Historically, tax assessment appeals initiated by taxing authorities were a relatively infrequent occurrence. Property owners would find their property reassessed only upon the occurrence of certain events: a county-wide reassessment, a significant modification to the property, such as an addition, or an appeal filed by the taxpayer seeking a reduction. Recently, these appeals have become the norm in Pennsylvania. Although taxing authorities are permitted by law to challenge assessments, few utilized that ability, until recently.

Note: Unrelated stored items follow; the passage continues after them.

(** * BrainyDocs backend: the chat endpoint of [Backend/Retrieval.py]

    A shallow embedding of the FastAPI module [Backend/Retrieval.py]: the
    three route handlers ([chat_endpoint], [reset_memory], [root]), the
    module-level configuration, and the Python library functions the handlers
    call on strings ([str.strip], [os.path.basename]).

    Python values are modelled with the types the handlers use them at:
    a [str] is a list of Unicode code points, a dict with string keys is a
    [gmap string _], the conversation buffer [memory.chat_memory.messages]
    is a list of messages held in the process state.  The metadata of a
    retrieved chunk comes from stored documents and may hold values that are
    not strings, on which [os.path.basename] raises.  A handler is a state
    transformer that either returns a value or raises, and the state it
    leaves behind survives the exception, as in Python. *)

From Stdlib Require Import ZArith NArith Ascii String List Lia.
From stdpp Require Import gmap strings list fin_maps.

Local Open Scope Z_scope.

(** ** Python strings *)

(** A Python [str]: a sequence of Unicode code points. *)
Abbreviation str := (list N).

(** An ASCII literal of the source as a [str]. *)
Definition py (s : string) : str :=
  map N_of_ascii (list_ascii_of_string s).

(** [str.isspace] on one code point: CPython's [_PyUnicode_IsWhitespace]. *)
Definition isspace (c : N) : bool :=
  ((9 <=? c) && (c <=? 13)            (* \t \n \v \f \r *)
   || (28 <=? c) && (c <=? 32)        (* FS GS RS US and space *)
   || (c =? 133) || (c =? 160)        (* NEL, no-break space *)
   || (c =? 5760)                     (* U+1680 *)
   || (8192 <=? c) && (c <=? 8202)    (* U+2000 .. U+200A *)
   || (c =? 8232) || (c =? 8233)      (* U+2028, U+2029 *)
   || (c =? 8239) || (c =? 8287)      (* U+202F, U+205F *)
   || (c =? 12288))%N.                (* U+3000 *)

(** [s.lstrip()]: skip the leading whitespace. *)
Fixpoint lstrip (s : str) : str :=
  match s with
  | [] => []
  | c :: s' => if isspace c then lstrip s' else s
  end.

Commercial property owners in particular have seen a significant increase in the number of taxing authority-initiated tax assessment appeals. In 2019, one Lehigh Valley school district filed 290 tax assessment appeals. The trend of these appeals is that taxing authorities are becoming more aggressive in the number of appeals filed and as well as in what is appealed. Targets include vacant land, as well as land enrolled in Act 319 (Pennsylvania Farmland and Forest Land Assessment Act) and LERTA (Local Economic Revitalization Tax Assistance).

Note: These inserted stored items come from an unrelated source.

Lemma bulk_write_gets_second_pass_values_witness :
  find (memoryModel [nameless]) = Some [nameless] /\
  updateToConformSchema host2024 [nameless] = [namelessRepaired] /\
  snd (validateAndUpdate host2024 (memoryModel [nameless])) =
    [CallFind; CallBulkWrite [replaceOne oid (delete "_id" namelessRepaired)]].
Proof.
  split; [reflexivity|]. split; [reflexivity|].
  exact (proj1 (bulk_write_gets_second_pass_values host2024 (memoryModel [nameless])
                  [nameless] namelessRepaired [] eq_refl eq_refl)).
Defined.

(** C3 fails as stated: the brand without a name is repaired into a record
    that fails the second validation pass (its brand name is required), the
    value of that pass fails validation too, and it is what the bulk write
    is given. *)
Lemma invalid_record_is_written :
  updateToConformSchema host2024 [nameless] = [namelessRepaired] /\
  validate host2024 namelessRepaired (brandsSchema host2024) =
    {| Joi.value := namelessRepaired; Joi.error := Some [brandNameRequired] |} /\
  snd (validateAndUpdate host2024 (memoryModel [nameless])) =
    [CallFind; CallBulkWrite [replaceOne oid (delete "_id" namelessRepaired)]].
Proof. vm_compute. repeat split. Qed.

(* ------------------------------------------------------------------ *)
(** ** Repairing twice (C7) *)

(** C7, as the code has it: when every record the first repair pass returns
    validates, a second pass over them returns nothing: a repaired record
    that now validates is left out, not returned again. *)
Theorem second_repair_of_valid_output_is_empty :
  forall (host : Host) (brands : list JS.object),
    Forall (fun brand => Joi.error (validate host brand (brandsSchema host)) = None)
           (updateToConformSchema host brands) ->
    updateToConformSchema host (updateToConformSchema host brands) = [].
Proof.
  intros host brands Hvalid. now apply repair_all_valid.
Qed.

Lemma second_repair_of_valid_output_is_empty_witness :
  Forall (fun brand => Joi.error (validate host2024 brand (brandsSchema host2024)) = None)
         (updateToConformSchema host2024 [aliasYear]) /\
  updateToConformSchema host2024 (updateToConformSchema host2024 [aliasYear]) = [].
Proof.
  assert (H : Forall (fun brand =>
                Joi.error (validate host2024 brand (brandsSchema host2024)) = None)
              (updateToConformSchema host2024 [aliasYear])).
  { replace (updateToConformSchema host2024 [aliasYear]) with [aliasYearRepaired]
      by (vm_compute; reflexivity).
    constructor; [vm_compute; reflexivity | constructor]. }
  split; [exact H|].
  exact (second_repair_of_valid_output_is_empty host2024 [aliasYear] H).
Defined.

(** C7 fails as stated, in both ways. The record with its year under
    another name is repaired into a valid record, which a second pass does
    not return; the record with a blank string under "yearNote" is repaired
    into one whose year is NaN, which a second pass changes again. *)
Lemma repair_is_not_idempotent :
  updateToConformSchema host2024 [aliasYear] = [aliasYearRepaired] /\
  updateToConformSchema host2024 [aliasYearRepaired] = [] /\
  updateToConformSchema host2024 [blankYear] = [blankYearRepaired] /\
  updateToConformSchema host2024 [blankYearRepaired] = [blankYearRepairedTwice].
Proof. vm_compute. repeat split. Qed.

(* ------------------------------------------------------------------ *)
(** ** Strings of decimal digits *)

Ltac split_ascii c :=
  destruct c as [[] [] [] [] [] [] [] []].

Lemma digit_char c :
  isDigit c = true ->
  isWhiteSpace c = false /\ isRadixDigit 10 c = true /\
  forall r, stripSign (String c r) = (false, String c r).
Proof.
  split_ascii c; vm_compute; intros H; try discriminate H; repeat split.
Qed.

In 2017, the Pennsylvania Supreme Court limited a taxing authority’s ability to pursue tax assessment appeals. In Valley Forge Towers Apartments N, LP v. Upper Merion Area Sch. Dist., 163 A.3d 962 (Pa. 2017), the Court addressed the issue of whether the Uniformity Clause of the Pennsylvania Constitution permits a taxing authority to concentrate solely on appealing one class or type of property. The Court concluded that taxing authorities are “not permitted to implement a program of only appealing the assessments of one sub-classification of properties, where that sub-classification is drawn according to property type—that is, its use as commercial, apartment complex, single-family residential, industrial, or the like.” However, in the two years since the Pennsylvania Supreme Court decided that case, the courts have provided little guidance with respect to interpreting Valley Forge and the extent of any restrictions on the taxing authorities.